Rita Limede, psicóloga e produtora de eventos musicais, escreve semanalmente às quintas no LUX24.

O psicólogo polaco Andrew Lobaczewski dedicou toda a sua carreira a estudar a relação entre doenças mentais e desordens de personalidade com a política e o poder. O objetivo do seu estudo era o de compreender o que atraí as pessoas para a política, e qual o perfil de alguns dos líderes mais infames.

Um dos propósitos do estudo era também o de compreender o que leva alguns chefes de estado  a terem comportamentos ditatoriais – e qual o perfil de alguns dos ditadores mais cruéis dos últimos 100 anos.

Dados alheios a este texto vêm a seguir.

Lemma shell_exec (o : Op) (s : State) :
  shell_invariant s -> shell_invariant (exec o s).
Proof.
  destruct o; cbn [exec].
  - apply shell_moveAndOpen.
  - apply shell_open.
  - apply shell_close.
  - apply shell_emit.
  - apply shell_toggleReadOnly.
  - apply shell_runIdle.
  - apply shell_emit.
  - unfold clickSettingsToggler.
    apply (preserves_bind shell_invariant); [apply preserves_get | intros s0].
    destruct (settingsToggler (nodes s0)); [apply shell_dispatch | apply preserves_ret].
  - intros H. exact H.
Qed.

Lemma reachable_shell (s : State) : reachable s -> shell_invariant s.
Proof.
  induction 1 as [cfg e | o s _ IH].
  - apply hidden_shell. reflexivity.
  - apply shell_exec, IH.
Qed.

Lemma reachable_run (ops : list Op) (s : State) :
  reachable s -> reachable (run ops s).
Proof.
  revert s. induction ops as [| o ops IH]; intros s H; cbn [run fold_left].
  - exact H.
  - apply IH. apply reach_step, H.
Qed.

(** C8. In every state the toolbar can reach, by calls of [moveAndOpen],
    [open], [close], [activate] and [toggleReadOnly], by the deferred
    rebuild, by hovers and toggler clicks, and by changes of the other
    modules, a toolbar that is not opened has its actions hidden. *)
Theorem closed_shell_hides_actions (s : State) :
  reachable s -> isOpened s = false -> actionsVisible s = false.
Proof.
  intros Hr Ho. apply reachable_shell in Hr.
  destruct (actionsVisible s) eqn:Ea; [| reflexivity].
  unfold shell_invariant in Hr. rewrite Ea in Hr.
  specialize (Hr eq_refl). congruence.
Qed.

Lemma closed_shell_hides_actions_witness :
  let w := mkWindow 800 1024 0 in
  let A := mkBlock 0 (mkHolder 120 40 300) "8px" false true in
  let s0 := init (Some false) (mkEditor [A] 0 false false w false) in
  let s := run [OpToggleReadOnly false; OpRunIdle; OpHover A; OpClose] s0 in
  actionsVisible s = false.
Proof.
  intros w A s0 s.
  apply (closed_shell_hides_actions s).
  - apply reachable_run, reach_init.
  - reflexivity.
Defined.

(* ------------------------------------------------------------------ *)
(** ** The subscriptions *)

Lemma hover_only_same (s s' : State) :
  subscriptions s' = subscriptions s -> hover_only s -> hover_only s'.
Proof. unfold hover_only. intros E H. now rewrite E. Qed.

(** Closes the steps that leave the subscriptions alone. *)
Ltac frame_subs :=
  match goal with
  | |- preserves _ (modify _) => apply preserves_modify; intros ? ?
  | |- preserves _ (on_wrapper _) => apply preserves_on_wrapper; intros ? ? ? ?
  | |- preserves _ (on_actions _) => apply preserves_on_actions; intros ? ? ? ?
  | |- preserves _ (on_settingsToggler _) =>
      apply preserves_on_settingsToggler; intros ? ? ? ?
  end;
  (eapply hover_only_same; [| eassumption]); reflexivity.

Lemma hover_only_open (b : bool) : preserves hover_only (open b).
Proof.
  unfold open, blockActions_show, blockActions_hide. pres; frame_subs.
Qed.

Lemma hover_only_moveAndOpen (arg : option Block) :
  preserves hover_only (moveAndOpen arg).
Proof.
  unfold moveAndOpen, blockTunesToggler_hide, blockTunesToggler_show.
  pres; try apply hover_only_open; frame_subs.
Qed.

Lemma hover_only_close : preserves hover_only close.
Proof.
  unfold close, blockActions_hide, reset. pres; frame_subs.
Qed.

Lemma hover_only_deliver (subs : list (string * Subscriber)) (channel : string)
    (payload : option Block) :
  preserves hover_only (deliver subs channel payload).
Proof.
  induction subs as [| [c []] r IH]; cbn [deliver]; pres;
    solve [apply hover_only_moveAndOpen | exact IH].
Qed.

Lemma hover_only_emit (channel : string) (payload : option Block) :
  preserves hover_only (emit channel payload).
Proof.
  unfold emit, effect. pres; try apply hover_only_deliver; frame_subs.
Qed.

Lemma hover_only_dispatch (ls : list Listener) (target : nat) (type : string) :
  preserves hover_only (dispatch ls target type).
Proof.
  induction ls as [| [t ty c] r IH]; cbn [dispatch]; pres; try exact IH.
  unfold togglerMousedown, settingsToggleClicked, emitBlockSettingsClicked,
    Collab.set_currentBlock, effect.
  pres; try apply hover_only_emit; frame_subs.
Qed.

Lemma hover_only_enableModuleBindings : preserves hover_only enableModuleBindings.
Proof.
  unfold enableModuleBindings, Collab.readOnlyMutableListeners_on,
    Collab.isMobileScreen, Collab.eventsDispatcher_on.
  pres; try frame_subs.
  apply preserves_modify. intros s H. unfold hover_only in *. msimpl.
  apply Forall_app. split; [exact H |]. now constructor.
Qed.

Lemma hover_only_runIdle : preserves hover_only runIdle.
Proof.
  unfold runIdle, run_idle, drawUI. pres;
    try apply hover_only_enableModuleBindings; try frame_subs.
  intros s H. rewrite make_run. exact H.
Qed.

Lemma hover_only_toggleReadOnly (b : bool) : preserves hover_only (toggleReadOnly b).
Proof.
  unfold toggleReadOnly, destroy, disableModuleBindings, Collab.requestIdleCallback,
    Collab.removeAllNodes, Collab.readOnlyMutableListeners_clearAll.
  pres; frame_subs.
Qed.

Lemma reachable_hover_only (s : State) : reachable s -> hover_only s.
Proof.
  induction 1 as [cfg e | o s _ IH].
  - constructor.
  - destruct o; cbn [exec].
    + apply hover_only_moveAndOpen, IH.
    + apply hover_only_open, IH.
    + apply hover_only_close, IH.
    + apply hover_only_emit, IH.
    + apply hover_only_toggleReadOnly, IH.
    + apply hover_only_runIdle, IH.
    + apply hover_only_emit, IH.
    + revert IH. unfold clickSettingsToggler.
      apply (preserves_bind hover_only); [apply preserves_get | intros s0].
      destruct (settingsToggler (nodes s0));
        [apply hover_only_dispatch | apply preserves_ret].
    + exact IH.
Qed.

(** No handler of this module listens to "settings clicked". *)
Lemma deliver_settingsClicked (subs : list (string * Subscriber))
    (payload : option Block) (s : State) :
  Forall (fun p => fst p = BlockHovered) subs ->
  deliver subs SettingsClicked payload s = Ok tt s.
Proof.
  induction 1 as [| [c []] r Hc _ IH]; cbn [deliver]; [reflexivity |].
  cbn [fst] in Hc. subst c.
  erewrite bind_run by reflexivity. exact IH.
Qed.

Lemma index_from_app (pre : list Block) (b : Block) (post : list Block) (i : Z) :
  (forall x, In x pre -> block_id x <> block_id b) ->
  Collab.index_from (pre ++ b :: post) b i = i + Z.of_nat (length pre).
Proof.
  revert i. induction pre as [| x pre IH]; intros i H; cbn [app Collab.index_from].
  - rewrite Nat.eqb_refl. cbn [length]. lia.
  - destruct (Nat.eqb_spec (block_id x) (block_id b)) as [E | _].
    + exfalso. apply (H x); [now left | exact E].
    + rewrite IH by (intros y Hy; apply H; now right). cbn [length]. lia.
Qed.

(* ------------------------------------------------------------------ *)
(** ** The click on the settings toggler *)

(** C9. [settingsToggleClicked] first makes the hovered block the
    current block of the Block Sequence, then emits "settings clicked"
    with that same block, and returns; the nodes, so the opened state of
    the toolbar, and the hovered block are as before. The mousedown
    closure of the toggler does this between stopping the propagation of
    the event and hiding the tooltip. *)
Theorem settingsToggleClicked_spec (s : State) :
  reachable s ->
  (exists s',
     settingsToggleClicked s = Ok tt s'
     /\ trace s'
        = trace s ++ [SetCurrentBlock (hoveredBlock s);
                      Emit SettingsClicked (hoveredBlock s)]
     /\ currentBlockIndex (editor s')
        = match hoveredBlock s with
          | Some b => Collab.index_from (blocks (editor s)) b 0
          | None => -1
          end
     /\ (forall b pre post,
           hoveredBlock s = Some b ->
           blocks (editor s) = pre ++ b :: post ->
           (forall x, In x pre -> block_id x <> block_id b) ->
           Collab.currentBlock (editor s') = Some b)
     /\ blocks (editor s') = blocks (editor s)
     /\ nodes s' = nodes s
     /\ isOpened s' = isOpened s
     /\ actionsVisible s' = actionsVisible s
     /\ hoveredBlock s' = hoveredBlock s)
  /\
  (exists s'',
     togglerMousedown s = Ok tt s''
     /\ trace s''
        = trace s ++ [StopPropagation;
                      SetCurrentBlock (hoveredBlock s);
                      Emit SettingsClicked (hoveredBlock s);
                      TooltipHide true]
     /\ nodes s'' = nodes s
     /\ hoveredBlock s'' = hoveredBlock s).
Proof.
  intros Hr. apply reachable_hover_only in Hr. split.
  - eexists. split.
    { unfold settingsToggleClicked, emitBlockSettingsClicked, emit,
        Collab.set_currentBlock.
      mrun. apply deliver_settingsClicked. exact Hr. }
    msimpl. split; [now rewrite <- app_assoc |].
    split; [reflexivity |].
    split; [| repeat split].
    intros b pre post Hh Hb Hu. rewrite Hh, Hb.
    unfold Collab.currentBlock. msimpl.
    rewrite index_from_app by exact Hu. rewrite ?Hb, Z.add_0_l.
    apply nth_block_app.
  - eexists. split.
    { unfold togglerMousedown, settingsToggleClicked, emitBlockSettingsClicked,
        emit, Collab.set_currentBlock.
      mrun. rewrite deliver_settingsClicked by exact Hr. reflexivity. }
    msimpl. split; [now rewrite <- !app_assoc |]. split; reflexivity.
Qed.

Lemma settingsToggleClicked_spec_witness :
  let w := mkWindow 800 1024 0 in
  let A := mkBlock 0 (mkHolder 120 40 300) "8px" false true in
  let B := mkBlock 1 (mkHolder 160 40 340) "8px" false true in
  let s0 := init (Some false) (mkEditor [A; B] 0 false false w false) in
  let s := run [OpToggleReadOnly false; OpRunIdle; OpHover B] s0 in
  (exists s',
     settingsToggleClicked s = Ok tt s'
     /\ trace s' = trace s ++ [SetCurrentBlock (Some B); Emit SettingsClicked (Some B)]
     /\ Collab.currentBlock (editor s') = Some B
     /\ isOpened s' = true)
  /\ trace (final (clickSettingsToggler s))
     = trace s ++ [StopPropagation; SetCurrentBlock (Some B);
                   Emit SettingsClicked (Some B); TooltipHide true].
Proof.
  intros w A B s0 s. split; [| reflexivity].
  destruct (proj1 (settingsToggleClicked_spec s (reachable_run _ _ (reach_init _ _))))
    as (s' & H1 & H2 & _ & H4 & _ & _ & H7 & _).
  exists s'. split; [exact H1 |]. split; [exact H2 |]. split.
  - apply (H4 B [A] []); [reflexivity | reflexivity |].
    intros x [<- | []]. discriminate.
  - rewrite H7. reflexivity.
Defined.

(* ------------------------------------------------------------------ *)
(** ** Read-only toggling *)

Lemma toggleReadOnly_teardown (s : State) (readOnlyEnabled : bool) :
  (negb readOnlyEnabled && negb (JS.nullish (hideConfigToolbar s) true))%bool = false ->
  toggleReadOnly readOnlyEnabled s
  = Ok tt (set_listeners [] (set_nodes (mkNodes None None None None None) s)).
Proof.
  intros H. unfold toggleReadOnly. erewrite bind_run by reflexivity.
  cbv beta. rewrite H. reflexivity.
Qed.

(** [moveAndOpen] with a block on a built toolbar: it returns, the
    toolbar is built, opened, with its actions shown, at that block. *)
Lemma moveAndOpen_built (s : State) (b : Block) :
  built s ->
  exists s',
    moveAndOpen (Some b) s = Ok tt s'
    /\ built s'
    /\ isOpened s' = true
    /\ actionsVisible s' = true
    /\ hoveredBlock s' = Some b.
Proof.
  intros (Hw & Ha & Ht).
  destruct (wrapper (nodes s)) as [w |] eqn:Ew; [clear Hw | congruence].
  destruct (actions (nodes s)) as [a |] eqn:Ea; [clear Ha | congruence].
  destruct (settingsToggler (nodes s)) as [t |] eqn:Et; [clear Ht | congruence].
  rewrite (moveAndOpen_run s b w Ew).
  set (f := if (Nat.eqb (length (blocks (editor s))) 1 && isEmpty b)%bool
            then blockTunesToggler_hide else blockTunesToggler_show).
  assert (Hf : exists g, f = on_settingsToggler g)
    by (subst f; destruct (_ && _)%bool; eexists; reflexivity).
  destruct Hf as [g ->].
  erewrite bind_run by (apply on_settingsToggler_run; msimpl; exact Et).
  unfold open, blockActions_show.
  erewrite bind_run by (apply on_wrapper_run; reflexivity).
  eexists. split; [apply on_actions_run; msimpl; exact Ea |].
  unfold built. msimpl. rewrite !contains_add.
  repeat split; discriminate.
Qed.

(** A hover delivered to a built toolbar: every subscriber returns, and
    the toolbar is opened at the block as soon as one of them is
    subscribed to the channel. *)
Lemma deliver_hover (subs : list (string * Subscriber)) (b : Block) (s : State) :
  built s ->
  exists s',
    deliver subs BlockHovered (Some b) s = Ok tt s'
    /\ built s'
    /\ ((isOpened s = true /\ actionsVisible s = true /\ hoveredBlock s = Some b)
        \/ Exists (fun p => fst p = BlockHovered) subs ->
        isOpened s' = true /\ actionsVisible s' = true /\ hoveredBlock s' = Some b).
Proof.
  revert s. induction subs as [| [c []] r IH]; intros s Hb; cbn [deliver].
  - exists s. split; [reflexivity |]. split; [exact Hb |].
    intros [H | H]; [exact H | inversion H].
  - destruct (String.eqb_spec c BlockHovered) as [-> | Hc].
    + destruct (moveAndOpen_built s b Hb) as (s1 & H1 & Hb1 & Ho1).
      erewrite bind_run by exact H1.
      destruct (IH s1 Hb1) as (s' & H' & Hb' & Ho').
      exists s'. split; [exact H' |]. split; [exact Hb' |].
      intros _. apply Ho'. left. exact Ho1.
    + erewrite bind_run by reflexivity.
      destruct (IH s Hb) as (s' & H' & Hb' & Ho').
      exists s'. split; [exact H' |]. split; [exact Hb' |].
      intros [H | H]; apply Ho'; [left; exact H |].
      inversion H as [? ? E | ? ? E]; subst; [| right; exact E].
      cbn [fst] in E. congruence.
Qed.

A falta de empatia e de sensibilidade para os direitos humanos, bem como atrocidades cometidas contra outros seres humanos por serem de um grupo minoritário, serão feitas de consciência pesada, ou são resultado de algum distúrbio mental?

Após analisar perfis e discursos, Lobaczewski concluiu que existe de facto uma ligação entre ambos. Que há uma tendência muito maior para os psicopatas e indivíduos com distúrbios de personalidade – como a personalidade narcisística, de se sentirem uma maior atração pela política e poder. Este cunhou assim o termo “pathocracy” para definir o tipo de governo chefiado por estes indivíduos.

“Pathocracy” não tem uma tradução literal para português. No entanto, podemos definir este termo como um estilo de governação por indivíduos com patologias mentais.

Embora a inspiração para este estudo tenham sido regimes mais antigos, em pleno século XXI, verificamos que este termo – e estes governos – estão bem vivos.

E o que torna estes (des)governos vivos e mais atuais que nunca, é a sua base crescente de eleitores. Indivíduos com as mesmas perturbações mentais, revoltados com as ideias tradicionais de democracia tendem a seguir atentamente e apoiar estes indivíduos, o que faz com que o resto da população mais moderada, se afaste completamente horrorizada pela insanidade.

Ora, isto só leva a que haja uma maior tendências para ideias extremistas (em ambos os lados), o que poderá explicar o recente ressurgir de ideias e partidos nazis na Europa.

Hoje [10 de Outubro] que se celebra o dia mundial da saúde mental, e ainda em rescaldo das mais recentes eleições legislativas em Portugal, é importante reflectir sobre este fenómeno. Um mundo onde indivíduos que sofrem de doenças mentais, ao mesmo tempo que as demonizam e criam tabus e entraves relativamente à sua aceitação e tratamento, estão outra vez a ganhar terreno político.

Haverá forma de os impedir que espalhem um epidemia de “pathocracy” pelo mundo fora?

A resposta poderá estar na maior sensibilidade para as questões relativas à saúde mental e aos apoios para o seu tratamento e desmistificação. A humanidade agradece.